• _WHAT THE TASK ASKS_:
The required result is every line of the records that includes "fade".

━━ MATERIALS PROVIDED

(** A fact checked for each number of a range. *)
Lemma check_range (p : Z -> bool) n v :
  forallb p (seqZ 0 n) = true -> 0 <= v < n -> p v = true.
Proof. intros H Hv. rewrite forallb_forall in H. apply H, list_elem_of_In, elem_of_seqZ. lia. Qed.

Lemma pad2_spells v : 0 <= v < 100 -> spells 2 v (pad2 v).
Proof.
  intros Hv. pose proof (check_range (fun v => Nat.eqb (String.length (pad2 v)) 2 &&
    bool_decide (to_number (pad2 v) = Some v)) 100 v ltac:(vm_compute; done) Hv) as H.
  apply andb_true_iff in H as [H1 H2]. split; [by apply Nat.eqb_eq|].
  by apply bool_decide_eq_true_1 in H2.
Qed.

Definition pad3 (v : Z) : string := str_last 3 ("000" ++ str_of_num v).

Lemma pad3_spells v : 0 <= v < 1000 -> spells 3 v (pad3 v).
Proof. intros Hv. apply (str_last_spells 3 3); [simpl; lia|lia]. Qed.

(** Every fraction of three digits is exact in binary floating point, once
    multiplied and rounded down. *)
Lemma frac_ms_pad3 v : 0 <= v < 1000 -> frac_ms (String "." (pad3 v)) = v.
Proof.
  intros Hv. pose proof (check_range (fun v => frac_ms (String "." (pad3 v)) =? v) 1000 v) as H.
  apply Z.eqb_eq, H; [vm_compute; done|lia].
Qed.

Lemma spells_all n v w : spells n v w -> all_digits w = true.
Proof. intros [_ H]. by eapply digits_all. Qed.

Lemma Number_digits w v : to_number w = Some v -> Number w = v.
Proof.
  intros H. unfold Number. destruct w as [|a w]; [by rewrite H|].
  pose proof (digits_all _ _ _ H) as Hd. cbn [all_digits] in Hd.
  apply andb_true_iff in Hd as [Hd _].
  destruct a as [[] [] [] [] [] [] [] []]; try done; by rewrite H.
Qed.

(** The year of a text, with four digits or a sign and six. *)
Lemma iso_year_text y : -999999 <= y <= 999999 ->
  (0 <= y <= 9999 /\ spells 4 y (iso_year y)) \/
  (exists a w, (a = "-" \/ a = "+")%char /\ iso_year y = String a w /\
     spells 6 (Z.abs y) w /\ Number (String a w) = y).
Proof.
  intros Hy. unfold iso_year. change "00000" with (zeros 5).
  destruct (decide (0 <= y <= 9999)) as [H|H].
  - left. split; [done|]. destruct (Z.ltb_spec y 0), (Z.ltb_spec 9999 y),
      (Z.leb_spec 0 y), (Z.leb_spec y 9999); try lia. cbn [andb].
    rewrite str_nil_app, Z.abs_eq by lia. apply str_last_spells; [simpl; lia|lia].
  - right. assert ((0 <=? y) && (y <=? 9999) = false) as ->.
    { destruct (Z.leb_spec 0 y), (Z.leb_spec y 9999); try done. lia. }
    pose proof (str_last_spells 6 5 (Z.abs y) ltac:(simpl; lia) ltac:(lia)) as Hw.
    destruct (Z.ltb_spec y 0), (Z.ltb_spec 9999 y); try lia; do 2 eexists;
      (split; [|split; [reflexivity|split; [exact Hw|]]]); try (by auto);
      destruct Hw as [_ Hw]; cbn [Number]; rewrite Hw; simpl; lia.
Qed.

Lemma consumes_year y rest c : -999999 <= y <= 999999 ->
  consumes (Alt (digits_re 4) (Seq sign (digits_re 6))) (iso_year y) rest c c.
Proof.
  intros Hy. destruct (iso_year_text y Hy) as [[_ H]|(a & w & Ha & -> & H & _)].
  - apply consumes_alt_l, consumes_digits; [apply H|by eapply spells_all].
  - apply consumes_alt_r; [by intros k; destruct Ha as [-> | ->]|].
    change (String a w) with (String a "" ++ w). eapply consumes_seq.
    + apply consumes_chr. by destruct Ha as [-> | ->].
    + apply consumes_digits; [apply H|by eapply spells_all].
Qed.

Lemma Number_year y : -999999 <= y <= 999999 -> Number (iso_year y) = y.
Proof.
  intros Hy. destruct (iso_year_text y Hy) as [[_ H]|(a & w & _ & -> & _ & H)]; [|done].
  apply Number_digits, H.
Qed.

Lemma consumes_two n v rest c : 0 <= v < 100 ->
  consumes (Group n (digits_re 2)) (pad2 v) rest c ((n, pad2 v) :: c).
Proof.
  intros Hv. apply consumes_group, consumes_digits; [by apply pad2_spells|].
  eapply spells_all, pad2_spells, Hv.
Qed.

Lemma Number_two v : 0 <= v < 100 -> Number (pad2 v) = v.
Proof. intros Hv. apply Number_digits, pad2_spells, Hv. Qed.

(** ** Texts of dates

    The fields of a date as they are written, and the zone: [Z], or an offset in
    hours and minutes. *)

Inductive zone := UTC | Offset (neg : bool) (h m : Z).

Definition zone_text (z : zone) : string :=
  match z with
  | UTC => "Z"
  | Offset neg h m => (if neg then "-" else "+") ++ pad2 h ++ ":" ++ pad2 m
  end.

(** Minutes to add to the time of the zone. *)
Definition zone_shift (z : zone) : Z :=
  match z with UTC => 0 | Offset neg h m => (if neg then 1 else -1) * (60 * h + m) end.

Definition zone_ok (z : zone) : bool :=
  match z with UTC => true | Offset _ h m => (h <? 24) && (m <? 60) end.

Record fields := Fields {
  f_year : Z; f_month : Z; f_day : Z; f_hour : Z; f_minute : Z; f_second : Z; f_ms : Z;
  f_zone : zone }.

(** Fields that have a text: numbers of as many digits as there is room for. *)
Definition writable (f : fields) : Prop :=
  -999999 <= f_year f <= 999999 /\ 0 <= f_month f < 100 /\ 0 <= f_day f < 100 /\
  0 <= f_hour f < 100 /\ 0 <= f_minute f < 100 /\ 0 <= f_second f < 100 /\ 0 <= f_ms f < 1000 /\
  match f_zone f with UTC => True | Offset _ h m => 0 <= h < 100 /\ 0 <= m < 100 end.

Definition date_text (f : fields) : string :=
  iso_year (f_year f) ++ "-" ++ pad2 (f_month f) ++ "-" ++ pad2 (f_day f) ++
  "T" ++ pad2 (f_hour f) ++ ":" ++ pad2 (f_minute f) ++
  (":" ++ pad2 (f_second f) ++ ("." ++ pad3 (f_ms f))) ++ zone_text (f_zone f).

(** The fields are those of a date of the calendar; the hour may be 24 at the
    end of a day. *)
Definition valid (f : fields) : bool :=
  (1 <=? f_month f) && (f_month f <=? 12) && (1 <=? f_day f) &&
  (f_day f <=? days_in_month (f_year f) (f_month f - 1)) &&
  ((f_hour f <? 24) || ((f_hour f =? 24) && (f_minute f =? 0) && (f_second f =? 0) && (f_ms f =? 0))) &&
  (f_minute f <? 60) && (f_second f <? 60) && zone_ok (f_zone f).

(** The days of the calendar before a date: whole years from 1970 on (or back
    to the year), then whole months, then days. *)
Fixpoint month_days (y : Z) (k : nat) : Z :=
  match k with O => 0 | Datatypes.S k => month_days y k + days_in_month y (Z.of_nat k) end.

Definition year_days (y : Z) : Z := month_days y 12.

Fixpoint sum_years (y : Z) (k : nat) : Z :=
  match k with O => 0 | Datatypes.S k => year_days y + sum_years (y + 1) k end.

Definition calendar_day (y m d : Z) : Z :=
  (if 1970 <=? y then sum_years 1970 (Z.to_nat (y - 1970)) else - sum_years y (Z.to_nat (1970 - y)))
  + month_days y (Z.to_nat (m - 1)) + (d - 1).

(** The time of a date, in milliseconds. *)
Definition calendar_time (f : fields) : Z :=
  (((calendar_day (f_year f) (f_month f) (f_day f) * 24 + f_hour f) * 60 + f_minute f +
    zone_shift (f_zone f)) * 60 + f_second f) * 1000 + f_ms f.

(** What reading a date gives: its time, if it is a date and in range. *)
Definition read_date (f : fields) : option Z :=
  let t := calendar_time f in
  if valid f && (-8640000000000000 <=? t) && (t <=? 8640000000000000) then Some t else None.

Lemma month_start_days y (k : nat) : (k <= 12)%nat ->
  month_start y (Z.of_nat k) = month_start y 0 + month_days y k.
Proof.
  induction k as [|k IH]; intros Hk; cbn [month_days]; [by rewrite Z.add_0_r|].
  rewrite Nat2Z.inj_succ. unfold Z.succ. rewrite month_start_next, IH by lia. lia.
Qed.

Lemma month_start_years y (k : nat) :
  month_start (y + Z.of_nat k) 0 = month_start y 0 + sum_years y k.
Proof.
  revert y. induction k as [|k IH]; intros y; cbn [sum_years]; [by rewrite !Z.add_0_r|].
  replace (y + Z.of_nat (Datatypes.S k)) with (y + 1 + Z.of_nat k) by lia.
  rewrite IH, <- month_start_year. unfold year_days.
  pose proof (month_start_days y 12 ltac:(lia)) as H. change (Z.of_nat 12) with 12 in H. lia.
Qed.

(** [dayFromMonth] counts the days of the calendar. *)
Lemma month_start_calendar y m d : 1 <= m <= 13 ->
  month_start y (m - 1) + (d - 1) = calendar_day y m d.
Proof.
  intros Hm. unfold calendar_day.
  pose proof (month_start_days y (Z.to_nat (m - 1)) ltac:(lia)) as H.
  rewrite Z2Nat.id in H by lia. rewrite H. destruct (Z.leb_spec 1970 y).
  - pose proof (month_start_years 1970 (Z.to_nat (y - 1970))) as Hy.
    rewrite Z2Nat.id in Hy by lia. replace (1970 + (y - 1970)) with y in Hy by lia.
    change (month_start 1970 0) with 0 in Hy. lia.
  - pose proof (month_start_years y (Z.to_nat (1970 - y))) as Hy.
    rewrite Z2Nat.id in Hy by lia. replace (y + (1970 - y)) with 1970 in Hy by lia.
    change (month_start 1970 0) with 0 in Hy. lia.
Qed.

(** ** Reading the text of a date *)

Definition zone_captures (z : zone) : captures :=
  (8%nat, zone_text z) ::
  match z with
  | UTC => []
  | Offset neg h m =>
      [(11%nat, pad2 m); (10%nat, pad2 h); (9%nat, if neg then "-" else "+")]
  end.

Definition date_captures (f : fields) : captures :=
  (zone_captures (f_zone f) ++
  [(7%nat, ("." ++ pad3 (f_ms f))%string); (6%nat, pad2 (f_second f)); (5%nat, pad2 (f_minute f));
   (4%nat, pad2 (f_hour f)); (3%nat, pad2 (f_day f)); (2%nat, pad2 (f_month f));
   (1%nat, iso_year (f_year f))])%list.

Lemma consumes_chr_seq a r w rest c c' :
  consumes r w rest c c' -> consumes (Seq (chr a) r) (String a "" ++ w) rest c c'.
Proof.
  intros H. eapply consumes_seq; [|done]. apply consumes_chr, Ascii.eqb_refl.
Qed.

━━━━
━━ MATERIALS PROVIDED

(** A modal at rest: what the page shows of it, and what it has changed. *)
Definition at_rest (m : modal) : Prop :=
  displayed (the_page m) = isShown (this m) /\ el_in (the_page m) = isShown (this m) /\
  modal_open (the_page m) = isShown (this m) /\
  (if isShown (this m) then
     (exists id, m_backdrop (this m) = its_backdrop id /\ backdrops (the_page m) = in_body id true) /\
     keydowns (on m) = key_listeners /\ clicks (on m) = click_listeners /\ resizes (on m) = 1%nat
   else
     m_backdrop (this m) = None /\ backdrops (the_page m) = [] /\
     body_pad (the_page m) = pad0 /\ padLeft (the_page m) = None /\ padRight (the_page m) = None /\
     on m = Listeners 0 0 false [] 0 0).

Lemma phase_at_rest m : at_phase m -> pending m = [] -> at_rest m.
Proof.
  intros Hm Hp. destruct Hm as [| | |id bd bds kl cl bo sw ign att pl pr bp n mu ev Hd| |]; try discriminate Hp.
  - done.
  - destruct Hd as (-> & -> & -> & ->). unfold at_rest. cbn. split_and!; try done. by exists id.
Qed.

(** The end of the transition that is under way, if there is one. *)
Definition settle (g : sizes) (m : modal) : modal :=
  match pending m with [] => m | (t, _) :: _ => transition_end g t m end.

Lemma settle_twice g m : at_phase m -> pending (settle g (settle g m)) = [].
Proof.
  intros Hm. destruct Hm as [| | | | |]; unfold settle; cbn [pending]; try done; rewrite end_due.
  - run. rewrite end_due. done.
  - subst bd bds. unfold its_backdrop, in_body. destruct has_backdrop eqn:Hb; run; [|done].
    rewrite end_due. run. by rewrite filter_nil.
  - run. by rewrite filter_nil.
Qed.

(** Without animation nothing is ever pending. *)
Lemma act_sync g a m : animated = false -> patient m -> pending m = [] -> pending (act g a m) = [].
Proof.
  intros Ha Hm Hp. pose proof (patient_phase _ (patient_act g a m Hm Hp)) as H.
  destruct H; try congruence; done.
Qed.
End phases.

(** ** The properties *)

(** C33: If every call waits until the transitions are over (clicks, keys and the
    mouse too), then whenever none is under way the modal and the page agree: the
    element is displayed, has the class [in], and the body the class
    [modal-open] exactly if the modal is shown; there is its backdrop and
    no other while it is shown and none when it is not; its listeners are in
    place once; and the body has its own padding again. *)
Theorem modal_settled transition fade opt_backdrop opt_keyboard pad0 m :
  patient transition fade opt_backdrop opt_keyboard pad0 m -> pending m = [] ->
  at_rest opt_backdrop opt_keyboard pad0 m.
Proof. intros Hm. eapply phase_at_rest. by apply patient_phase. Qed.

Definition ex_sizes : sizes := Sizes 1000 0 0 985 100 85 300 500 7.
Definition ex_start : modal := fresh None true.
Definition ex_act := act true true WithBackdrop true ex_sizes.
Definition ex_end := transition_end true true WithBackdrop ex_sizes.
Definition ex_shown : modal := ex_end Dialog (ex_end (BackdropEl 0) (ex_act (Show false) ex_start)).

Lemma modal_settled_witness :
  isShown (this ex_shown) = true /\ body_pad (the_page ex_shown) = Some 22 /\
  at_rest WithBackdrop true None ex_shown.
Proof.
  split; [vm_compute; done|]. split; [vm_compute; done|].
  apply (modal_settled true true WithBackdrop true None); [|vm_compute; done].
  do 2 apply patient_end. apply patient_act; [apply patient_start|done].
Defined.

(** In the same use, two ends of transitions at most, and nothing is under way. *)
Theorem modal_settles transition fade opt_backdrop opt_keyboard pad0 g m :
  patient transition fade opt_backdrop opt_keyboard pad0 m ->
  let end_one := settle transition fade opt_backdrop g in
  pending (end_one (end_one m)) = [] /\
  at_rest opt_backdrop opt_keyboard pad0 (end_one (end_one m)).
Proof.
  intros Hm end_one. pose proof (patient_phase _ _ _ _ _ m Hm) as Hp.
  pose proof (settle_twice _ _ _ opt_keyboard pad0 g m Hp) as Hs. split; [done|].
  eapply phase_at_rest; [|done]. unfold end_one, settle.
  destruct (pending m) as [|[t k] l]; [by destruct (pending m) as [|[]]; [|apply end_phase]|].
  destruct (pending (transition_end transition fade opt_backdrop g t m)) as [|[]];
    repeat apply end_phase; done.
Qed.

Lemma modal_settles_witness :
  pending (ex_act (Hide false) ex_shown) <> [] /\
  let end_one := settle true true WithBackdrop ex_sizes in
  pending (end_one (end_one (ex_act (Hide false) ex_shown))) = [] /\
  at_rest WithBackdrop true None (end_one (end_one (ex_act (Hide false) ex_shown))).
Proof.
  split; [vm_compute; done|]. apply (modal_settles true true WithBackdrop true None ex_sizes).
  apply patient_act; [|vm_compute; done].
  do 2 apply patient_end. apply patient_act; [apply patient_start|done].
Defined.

━━━━

• _SOLUTION_:
Theorem modal_settled transition fade opt_backdrop opt_keyboard pad0 m :
  patient transition fade opt_backdrop opt_keyboard pad0 m -> pending m = [] ->
Theorem modal_settles transition fade opt_backdrop opt_keyboard pad0 g m :
  patient transition fade opt_backdrop opt_keyboard pad0 m ->
  let end_one := settle transition fade opt_backdrop g in
  destruct (pending (transition_end transition fade opt_backdrop g t m)) as [|[]];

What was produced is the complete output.